Taken together, these two tweets suggest that rising atmospheric CO2 and climate change is good for the world, and that humans should abandon limiting fossil fuels by developing non-CO2 polluting alternatives. This is a clear example of the habitually hopeful disposition that is part of human nature — and the denial that sits alongside it.
Humans do these traits well, but in this case the overwhelming scientific evidence points to major climate disruptions and impacts on human food systems and the economy from global warming brought on mainly by our adherence to energy systems that transfer carbon from coal, oil and gas directly to the atmosphere.
Rupert’s first tweet is “mostly true”, the second tweet is “utter bollocks” and when taken together they demonstrate a wanton disregard for the well-being of future generations and life on earth.
Changes in the intensity and timing of precipitation, extreme weather events and rising annual temperature trends are evidence of rapid climate change.
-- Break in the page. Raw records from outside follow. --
(** X1: a request that raises leaves the four stores exactly as they were:
    in each of the eight mutating handlers every raise comes before the
    first write. *)
Theorem raise_leaves_state req s e :
  fst (handle req s) = Raise e -> exec s req = s.
Proof.
  intros H. rewrite exec_eq. destruct req; cbn [handle] in H;
    apply bind_ret_raise in H; revert H.
  - rewrite create_address_eq. split_handler; cbn; congruence.
  - rewrite update_address_eq. split_handler; cbn; congruence.
  - rewrite create_person_eq. cbn. discriminate.
  - rewrite update_person_eq. split_handler; cbn; congruence.
  - rewrite create_course_eq. cbn. discriminate.
  - rewrite update_course_eq. split_handler; cbn; congruence.
  - rewrite create_registration_eq. cbv zeta. split_handler; cbn; congruence.
  - rewrite update_registration_eq. cbv zeta. split_handler; cbn; congruence.
Qed.

Lemma raise_leaves_state_witness :
  exec Sample.with_waitlist
    (PATCH_registrations 100 (registration.mkRegistrationUpdate (Supplied None)))
  = Sample.with_waitlist.
Proof.
  apply (raise_leaves_state _ _ ValidationError). vm_compute. reflexivity.
Defined.

(** X2: in every reachable state each course and each registration is
    stored under its own id. *)
Theorem records_stored_under_own_id s :
  reachable s ->
  (forall k c, PyDict.get k (courses s) = Some c -> course.id c = k)
  /\ (forall k r, PyDict.get k (registrations s) = Some r -> registration.id r = k).
Proof.
  intros Hr. apply reachable_store_ok in Hr as Hok. split.
  - intros k c. apply (stored_course s Hok).
  - intros k r Hg. now destruct (stored_registration s Hok _ _ Hg).
Qed.

Lemma records_stored_under_own_id_witness :
  (forall k c, PyDict.get k (courses Sample.with_waitlist) = Some c -> course.id c = k)
  /\ (forall k r, PyDict.get k (registrations Sample.with_waitlist) = Some r ->
        registration.id r = k).
Proof.
  apply records_stored_under_own_id.
  exists (Sample.setup 1 0 ++ [Sample.register 1 100; Sample.register 2 101])%list.
  reflexivity.
Defined.

(** X3: no request deletes a record: an id that is a key of one of the four
    stores is still a key of that store after any request, from any state. *)
Theorem stores_only_grow s req k :
  (PyDict.contains k (persons s) = true ->
   PyDict.contains k (persons (exec s req)) = true)
  /\ (PyDict.contains k (addresses s) = true ->
      PyDict.contains k (addresses (exec s req)) = true)
  /\ (PyDict.contains k (courses s) = true ->
      PyDict.contains k (courses (exec s req)) = true)
  /\ (PyDict.contains k (registrations s) = true ->
      PyDict.contains k (registrations (exec s req)) = true).
Proof.
  rewrite exec_eq. destruct req.
  - rewrite create_address_eq. split_handler; cbn; repeat split; auto.
    intros H. now apply PyDictFacts.contains_set_mono.
  - rewrite update_address_eq. split_handler; cbn; repeat split; auto.
    intros H. now apply PyDictFacts.contains_set_mono.
  - rewrite create_person_eq. cbn. repeat split; auto.
    intros H. now apply PyDictFacts.contains_set_mono.
  - rewrite update_person_eq. split_handler; cbn; repeat split; auto.
    intros H. now apply PyDictFacts.contains_set_mono.
  - rewrite create_course_eq. cbn. repeat split; auto.
    intros H. now apply PyDictFacts.contains_set_mono.
  - rewrite update_course_eq. split_handler; cbn; repeat split; auto.
    intros H. now apply PyDictFacts.contains_set_mono.
  - rewrite create_registration_eq. cbv zeta. split_handler; cbn; repeat split; auto;
      intros H; repeat apply PyDictFacts.contains_set_mono; exact H.
  - rewrite update_registration_eq. cbv zeta. unfold promoted.
    split_handler; cbn; repeat split; auto;
      intros H; repeat apply PyDictFacts.contains_set_mono; exact H.
Qed.

Lemma stores_only_grow_witness :
  PyDict.contains 100 (registrations
     (exec Sample.with_waitlist (PATCH_registrations 100 (status_update "dropped")))) = true.
Proof.
  apply (stores_only_grow Sample.with_waitlist
           (PATCH_registrations 100 (status_update "dropped")) 100).
  reflexivity.
Defined.

(** ** Partial updates of a course *)

Lemma dict_update_value {A : Type} (stored : A) (f : Field A) :
  is_null f = false -> dict_update stored f = Some (supplied_or stored f).
Proof. destruct f as [|[v|]]; cbn; congruence. Qed.

Lemma dict_update_null {A : Type} (stored : A) (f : Field A) :
  is_null f = true -> dict_update stored f = None.
Proof. destruct f as [|[v|]]; cbn; congruence. Qed.

Lemma dict_update_again {A : Type} (stored new : A) (f : Field A) :
  dict_update stored f = Some new -> dict_update new f = Some new.
Proof. destruct f as [|[v|]]; cbn; congruence. Qed.

Lemma course_update_value stored u now :
  course_patch_has_null u = false ->
  course_update stored u now
  = Some (course.mkCourseRead
            (course.mkCourseBase
               (supplied_or (course.coursenumber (course.base stored)) (course.upd_coursenumber u))
               (supplied_or (course.instructor (course.base stored)) (course.upd_instructor u))
               (supplied_or (course.time (course.base stored)) (course.upd_time u))
               (supplied_or (course.location (course.base stored)) (course.upd_location u))
               (supplied_or (course.capacity (course.base stored)) (course.upd_capacity u))
               (supplied_or (course.enrollment (course.base stored)) (course.upd_enrollment u)))
            (course.id stored) (course.created_at stored) now).
Proof.
  unfold course_patch_has_null. intros H.
  repeat (apply orb_false_iff in H as [H ?]).
  unfold course_update. now rewrite !dict_update_value.
Qed.

Lemma course_update_null stored u now :
  course_patch_has_null u = true -> course_update stored u now = None.
Proof.
  unfold course_patch_has_null, course_update. intros H.
  repeat (apply orb_true_iff in H as [H|H]);
    rewrite (dict_update_null _ _ H);
    repeat (match goal with |- context [dict_update ?a ?b] =>
              destruct (dict_update a b) end); reflexivity.
Qed.

(** X4: [update_course] has three outcomes.  An unknown id raises 404; a
    payload with a [null] field raises a validation error; in both cases
    nothing changes.  Otherwise the course is replaced under the same key by
    a record in which each supplied field has the payload's value and each
    other field its stored value, [id] and [created_at] are kept and
    [updated_at] is the time of the call; no other record of any store
    changes. *)
Theorem update_course_outcome s k u now :
  (PyDict.get k (courses s) = None ->
   update_course k u now s = (Raise (HTTPException 404 "Course not found"), s))
  /\ (forall stored,
        PyDict.get k (courses s) = Some stored ->
        course_patch_has_null u = true ->
        update_course k u now s = (Raise ValidationError, s))
  /\ (forall stored,
        PyDict.get k (courses s) = Some stored ->
        course_patch_has_null u = false ->
        exists new s',
          update_course k u now s = (Return new, s')
          /\ course.id new = course.id stored
          /\ course.created_at new = course.created_at stored
          /\ course.updated_at new = now
          /\ course.coursenumber (course.base new)
             = supplied_or (course.coursenumber (course.base stored)) (course.upd_coursenumber u)
          /\ course.instructor (course.base new)
             = supplied_or (course.instructor (course.base stored)) (course.upd_instructor u)
          /\ course.time (course.base new)
             = supplied_or (course.time (course.base stored)) (course.upd_time u)
          /\ course.location (course.base new)
             = supplied_or (course.location (course.base stored)) (course.upd_location u)
          /\ capacity_of new
             = supplied_or (capacity_of stored) (course.upd_capacity u)
          /\ enrollment_of new
             = supplied_or (enrollment_of stored) (course.upd_enrollment u)
          /\ PyDict.get k (courses s') = Some new
          /\ (forall k', k' <> k -> PyDict.get k' (courses s') = PyDict.get k' (courses s))
          /\ PyDict.keys (courses s') = PyDict.keys (courses s)
          /\ persons s' = persons s
          /\ addresses s' = addresses s
          /\ registrations s' = registrations s).
Proof.
  split; [|split].
  - intros H. now rewrite update_course_eq, H.
  - intros stored Hg Hn. now rewrite update_course_eq, Hg, (course_update_null _ _ _ Hn).
  - intros stored Hg Hn. rewrite update_course_eq, Hg, (course_update_value _ _ _ Hn).
    do 2 eexists. split; [reflexivity|]. cbn.
    repeat (split; [reflexivity|]).
    split; [apply PyDictFacts.get_set_eq|].
    split; [intros k' Hk; now apply PyDictFacts.get_set_neq|].
    split; [|auto].
    etransitivity; [exact (PyDictFacts.keys_set _ _ _)|].
    unfold PyDict.contains. now rewrite Hg.
Qed.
So to is melting of polar region land and sea-ice and rising sea levels.
On balance these climate change impacts will cause negative disruptions to human food systems and to the infrastructure that supports human cultures, especially in low-lying coastal areas. Food production will become a more risky enterprise as weather extremes and shifting climate challenge the planning and infrastructure that supports agriculture.
Rapid climate change will bring about rapid shifts in biomes and their characteristic vegetation. During the rapid transition phase in many environments, impacts will be reflected in altered fire regimes that may be more destructive to human infrastructure and food systems. We may be seeing the early phase of this trend in the extensive and catastrophic fires in many parts of southern Australia since 2003.
As large areas of Australia experience an unprecedented heatwave this week, ask yourself what level of risk you are prepared to accept in gambling with Earth’s climate system against the best advice of the scientific community.
In terms of background, the anthropocene is a time span of humans’ track record in altering Earth’s vegetation, biodiversity and soils, and it applies to conditions prevailing over the last 10,000 years or so. Humans’ impact on earth’s systems has been evident since the rise of agriculture and has increased rapidly over the last 200 years since the industrial revolution and the attendant exponential human population growth.
Fortunately our knowledge and understanding of our planet, the life it supports and its big cycles of water, carbon and nutrients has also grown along with our influence on these cycles. Emerging from the abundance of new knowledge is the realisation that carbon dioxide (CO2) and other gases in our atmosphere act like a blanket to trap heat energy and maintain Earth’s temperature regime.
The spread of agriculture, cities and roads has reduced the area of Earth’s forests by about 20% since 1700 and in so doing has caused a net release of carbon from vegetation and soil to the atmosphere as CO2.
Since the 1940s, fossil fuels have rapidly become the major source of increased CO2 in the atmosphere and now account for about 75% of the additional CO2 released annually to the atmosphere by human endeavour. We know that humans have managed Earth’s resources to increase annual average atmospheric CO2 from about 250 parts per million (pm) in 1850 to 393.8 ppm in 2012.